俺のツッコミに乾いた笑いで応える担当さんは、小さな声で事情を話し始める。


「【伐採】スキルをメインにセットした状態で、樹木にアーツを放つと、通常より多めに木材が手に入るんですよ」

「そこは農業系のスキルと同じ感じなんやな。で、肝心の値引きの理由はなんなん?」


「いくつか理由はあるのですが、一番の理由は【アースの町解放】の依頼の中で、木材の納品数が鉱石系と並んで大きく不足してるせいなんですよ……」

「なるほど、納品数を増やすためのテコ入れってわけか。あれ?じゃあ鉱石を掘るスキルとかも?」


「値引きしてるんでしょうね……」

「ふむふむ。需要によってスキル料金も変わるんやなぁ」


(あれ?これって、今後別の町を解放するときに納品する物資を渡り人全体で調整したら、スキルの割引を誘導できるんとちゃうか?)


激安の理由はわかったのだが、それと同時に悪用方法が頭に浮かんでしまう。もっとも実際に行えば好感度が下がる事はほぼ確定と思われるので、俺はあえて別の質問を投げかける。


「ところで、今のツッコミとは矛盾するかも知れんけど、そもそも2万ゴールドとかアホみたいに高いのなんで?俺が受けて来たスキル講習って安くて1,000で高くても5,000やったで」

「あはは、ソーイチさんって本当に目敏いですよね。普通、売り物の値段なんて気にならないですよ」


「いや、流石にこの価格差は気になる人多いはずや。まぁ俺みたいに厚かましく質問漬けする奴は少ないかも知れんけど」

「なるほど。観察力より行動力が優れてるんですね」


「そうかもなぁ。で、結局なんでなん?もしかして機密情報?」

「まっさかぁ〜。ただ聞く人が今まで居なかったのと、渡り人の皆さんには当分無関係なお話なだけですよ」


「それって逆に未来では関係あるって事やん。気になるしお願い!教えられるとこまででええから」

「まぁ普通に図書館で調べたら出てきますしね。良いですよ」


話振り的に元々隠すつもりはなかったのだろう。彼女はアッサリとした顔付きで話し始める。


「まず結論から言うと【伐採】スキルは、許可証の側面もあるからお高いんですよね」

「許可証?それがないと出来へん事とかあるん?」

「ええ。【伐採】や【採掘】、後【釣り】もだったかな?自然の恵みを頂く系統のスキルには、一定のレベルじゃないと立ち入りを制限している場所があるんですよ」


「マジか……。それメチャクチャ重要な情報やん!これ早く周知せんと、資格ないのに入る奴が増えまくるで?」

「そうかもしれないですけど、この大陸にそんな場所ないですもん。関係してくるのはアースの町につながるゲートの先ですし、向かう前に全てのギルドで徹底的に通知しますよぉ」


「それなら安心か?って、それはあかんって。渡り人3万人もおるんやで?絶対聞き逃す奴出るし、逆に聞いてなかったって言い訳する奴も出てくるわ」

「言われてみれば確かに……。これは早めに上に報告しないとダメかもですね……」


初めは楽観視していた様子だったのだが、俺の話を聞くうちに思案顔に変わっていく。


(まあ個人的な考えやけど、違反者は無差別に捕まえてもええと思うけど、住民的には難しいか……。って、良いアイデア思いついたかも!)
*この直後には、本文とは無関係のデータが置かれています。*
(* ===== verification/PmpTheorems.v ===== *)
(** * Spike: theorems about physical memory protection *)

From stdpp Require Import base option list.
From S2P Require Import Prelude.
From S2P Require Import Arith.
From S2P Require Import Pmp.
From S2P Require Import PmpFacts.

(** ** Permissions with machine-mode lockdown *)

(** Who may do what, by the table of the Smepmp specification. *)
Inductive rights : Type := NoAccess | ReadOnly | ReadWrite | ExecOnly | ReadExec | AnyAccess.

Definition grants (r : rights) (type : access_type) : bool :=
  match r, type with
  | NoAccess, _ => false
  | ReadOnly, LOAD => true
  | ReadWrite, (LOAD | STORE) => true
  | ExecOnly, FETCH => true
  | ReadExec, (LOAD | FETCH) => true
  | AnyAccess, _ => true
  | _, _ => false
  end.

Definition plain (r w x : bool) : rights :=
  match r, w, x with
  | true, true, true => AnyAccess
  | true, true, false => ReadWrite
  | true, false, true => ReadExec
  | true, false, false => ReadOnly
  | false, _, true => ExecOnly
  | false, _, false => NoAccess
  end.

(** The rights of machine mode and of the other modes under [mseccfg.MML]. *)
Definition mml_rights (l r w x : bool) : rights * rights :=
  match l, r, w, x with
  | false, false, true, false => (ReadWrite, ReadOnly)
  | false, false, true, true => (ReadWrite, ReadWrite)
  | true, false, true, false => (ExecOnly, ExecOnly)
  | true, false, true, true => (ReadExec, ExecOnly)
  | true, true, true, true => (ReadOnly, ReadOnly)
  | false, r, w, x => (NoAccess, plain r w x)
  | true, r, w, x => (plain r w x, NoAccess)
  end.

Definition cfg_rights (s : pmp_state) (i mode : Z) (type : access_type) : bool :=
  let c := cfg (entry s i) in
  let l := nz (c .& PMP_L) in let r := nz (c .& PMP_R) in let w := nz (c .& PMP_W) in let x := nz (c .& PMP_X) in
  if get_mml s then
    let '(m, su) := mml_rights l r w x in grants (if mode =? PRV_M then m else su) type
  else if (mode =? PRV_M) && negb l then true
  else match type with LOAD => r | STORE => w | FETCH => x end.

(** The permissions of an entry are those of the architecture: without
    [mseccfg.MML] an unlocked entry does not bind machine mode and any other
    access needs its bit; with it, the four configuration bits mean what the
    table of the Smepmp specification says, for machine mode and the others. *)
Theorem access_ok_table s i type mode : access_ok s i type mode = cfg_rights s i mode type.
Proof.
  unfold access_ok, cfg_rights. destruct (nz (_ .& PMP_L)), (nz (_ .& PMP_R)), (nz (_ .& PMP_W)), (nz (_ .& PMP_X)), (get_mml s), (mode =? PRV_M), type; reflexivity.
Qed.

(** ** Theorems *)

Definition demo_pmp (cfgs : list pmpaddr_csr_t) : pmp_state :=
  PmpState (cfgs ++ replicate (64 - length cfgs) (Pmpaddr 0 0)) 16 2 0 64.

Lemma demo_pmp_wf cfgs : (length cfgs <= 64)%nat -> Forall (entry_wf 2) cfgs -> pmp_wf (demo_pmp cfgs).
Proof.
  intros Hl Hc. constructor; simpl; unfold max_pmp, PMP_SHIFT; try lia.
  - rewrite length_app, length_replicate. lia.
  - apply Forall_app. split; [done|]. apply Forall_replicate. by vm_compute.
Qed.

(** A locked read-only range below [0x80000400] and a 16-byte read-write region. *)
Definition demo_entries : list pmpaddr_csr_t :=
  [Pmpaddr (0x80000000 .>> 2) 0; Pmpaddr (0x80000400 .>> 2) (PMP_L .| PMP_TOR .| PMP_R);
   Pmpaddr ((0x80001000 .>> 2) .| 1) (PMP_NAPOT .| PMP_R .| PMP_W)].

Lemma demo_entries_wf : pmp_wf (demo_pmp demo_entries).
Proof.
  apply demo_pmp_wf; [vm_compute; lia|].
  repeat constructor; try (split; by vm_compute); try (by vm_compute); intros H; by vm_compute in H.
Qed.

(** C14: The check is that of the architecture.  An access made of whole words, or
    inside one word, is decided by the lowest-numbered entry whose region (as
    software reads it from the address register, or between the bounds of a
    range) holds any of its bytes: it must hold all of them, and its permissions
    decide; without such an entry machine mode decides.  Addresses near the top
    of the space and every granularity are included. *)
Theorem pmp_ok_correct s addr len type mode :
  pmp_wf s -> word_access addr len -> pmp_ok s addr len type mode = pmp_allows s addr len type mode.
Proof. intros Hwf Hw. by apply pmp_ok_allows. Qed.

Lemma pmp_ok_correct_witness :
  pmp_ok (demo_pmp demo_entries) 0x80001008 8 STORE PRV_U = true /\
  pmp_ok (demo_pmp demo_entries) 0x8000100c 8 STORE PRV_U = false /\
  pmp_ok (demo_pmp demo_entries) 0x800003fc 4 STORE PRV_M = false.
Proof.
  assert (forall a l, (a mod 4 =? 0) && (l mod 4 =? 0) && (0 <=? a) && (0 <? l) && (a + l <=? 2 ^ 64) = true -> word_access a l) as Hw.
  { intros a l H. rewrite !andb_true_iff, !Z.eqb_eq, !Z.leb_le, Z.ltb_lt in H. unfold word_access. lia. }
  split; [|split]; (rewrite (pmp_ok_correct _ _ _ _ _ demo_entries_wf); [by vm_compute|by apply Hw]).
Defined.

(** A two-byte-aligned word across the end of a region: only its first byte is
    compared, so it passes where the architecture wants a fault. *)
Theorem pmp_misaligned_escapes :
  pmp_wf (demo_pmp demo_entries) /\
  pmp_ok (demo_pmp demo_entries) 0x8000100e 4 STORE PRV_U = true /\
  pmp_allows (demo_pmp demo_entries) 0x8000100e 4 STORE PRV_U = false.
Proof. split; [exact demo_entries_wf|]. split; by vm_compute. Qed.

(** A page that [pmp_homogeneous] accepts can be cached.  For an aligned page of
    [2 ^ k] bytes the test neither aborts nor divides by zero, and when it holds
    every access inside the page, of any size and alignment, gets the same
    answer for a type and a mode. *)
Theorem homogeneous_sound s page k :
  pmp_wf s -> 2 <= k <= 63 -> 0 <= page -> page mod 2 ^ k = 0 -> page + 2 ^ k <= 2 ^ 64 ->
  exists r, pmp_homogeneous s page (2 ^ k) = Some r /\
    (r = true -> forall type mode, exists ok, forall a l, page <= a -> 0 < l -> a + l <= page + 2 ^ k -> pmp_ok s a l type mode = ok).
Proof.
  intros Hwf Hk Hp Hal Hend. destruct (homogeneous_uniform s Hwf page k Hk Hp Hal Hend) as (r & E & Hu).
  exists r. split; [done|]. intros -> type mode. unfold pmp_ok. destruct (n_pmp s =? 0); [by exists true|].
  pose proof (wf_num s Hwf). apply (scan_uniform s page k); try done. intros j Hj. apply Hu; [done|lia].
Qed.

Lemma homogeneous_sound_witness :
  pmp_homogeneous (demo_pmp demo_entries) 0x80002000 (2 ^ 12) = Some true /\
  pmp_homogeneous (demo_pmp demo_entries) 0x80001000 (2 ^ 12) = Some false /\
  exists ok, forall a l, 0x80002000 <= a -> 0 < l -> a + l <= 0x80003000 -> pmp_ok (demo_pmp demo_entries) a l LOAD PRV_U = ok.
Proof.
  destruct (homogeneous_sound (demo_pmp demo_entries) 0x80002000 12 demo_entries_wf ltac:(lia) ltac:(lia) eq_refl ltac:(by vm_compute)) as (r & E & H).
  assert (r = true) as -> by (vm_compute in E; congruence).
  split; [exact E|]. split; [by vm_compute|]. destruct (H eq_refl LOAD PRV_U) as (ok & Hok). exists ok. exact Hok.
Defined.

(** C32: Locks hold.  Any sequence of writes to the address, configuration and security
    registers keeps the registers well formed, and while [mseccfg.RLB] is clear a
    locked entry keeps its address and configuration, a locked range also the
    bound below it, and [RLB] stays clear. *)
Theorem pmp_locks s ws i :
  pmp_wf s -> Forall valid_write ws -> locked s i ->
  pmp_wf (apply_writes s ws) /\ fixed s (apply_writes s ws) i.
Proof. intros Hwf Hv Hl. split; [by apply apply_writes_wf|by apply apply_writes_fixed]. Qed.

Lemma pmp_locks_witness :
  let s := apply_writes (demo_pmp demo_entries) [WSec 7; WCfg 0 0; WAddr 0 5; WAddr 1 5; WAddr 3 9] in
  locked s 1 /\ entry s 1 = Pmpaddr (0x80000400 .>> 2) (PMP_L .| PMP_TOR .| PMP_R) /\ val (entry s 0) = 0x80000000 .>> 2 /\
  entry s 3 = Pmpaddr 9 0.
Proof.
  destruct (pmp_locks (demo_pmp demo_entries) [WSec 7; WCfg 0 0; WAddr 0 5; WAddr 1 5; WAddr 3 9] 1 demo_entries_wf) as (_ & H1 & H2 & H3).
  - repeat constructor; by vm_compute.
  - split; [split; by vm_compute|]. split; by vm_compute.
  - split; [exact H1|]. split; [exact H2|]. split; [apply H3; by vm_compute|by vm_compute].
Defined.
【伐採】スキルを購入予定の俺はどこか他人事に考えていたのだが、ピカッと名案が頭に浮かぶ。


「渡り人から違反者を出したくないんやったら、やっぱテストするしかないんとちゃうか?」

「テストですか?」


「ああ。どうせ【伐採】スキルとか以外にも、知らされてへんルールあるんやろ?それならルールを通知した後にテスト受けさせて、合格したやつだけアースの町へのゲートを渡らせるってのはどうや?」

「ふむふむ。3万人分のテストの準備は大変そうですが、解放までまだまだ時間もありますしアリかもですね」


「そうやろ?ついでに解答用紙の裏に誓約書書かせて、ルールを守る強制力をプラスするってのもええかもな」

「なるほど!正解したテストと誓約書、二つセットにすれば馬鹿みたいな言い訳をいう人も減りそうですね!」


「他にもゲートを通る権利を合格者限定ってする事で、向こうの町へ送る人数を調整出来るってメリットも生まれそうやな」

「うわぁ、そこまで考えて……。うん!とても魅力的な案ですね。先程の懸念点とセットで報告してみます!」


「ああ、それは良いと思うよ」

「はぁ〜。ソーイチさん、今回はお知恵を授けてくれてありがとうございます!」

「いやいや、回り回って渡り人の治安にも影響するしそれくらい気にせんといて」

「ソーイチさん……」


謙遜する俺の言葉に目を輝かせる担当さん。しかし俺の本心は、


(ふっふっふ。3万人分のテスト用紙の準備とか住民だけではまず無理。そうなったら【メモ】や【スキャン】持ちの俺にお声かかる率は高いよな。という事は先行してテスト内容知れるか?いやカンニング防止の為に先行受験も夢ちゃうよな!)


このように欲望に濁った不純まみれなのであった。


次回は12月7日(日)午前6時に更新予定です。


ブックマークや評価・誤字報告していただきありがとうございます!!

今後とも本作をよろしくお願いします。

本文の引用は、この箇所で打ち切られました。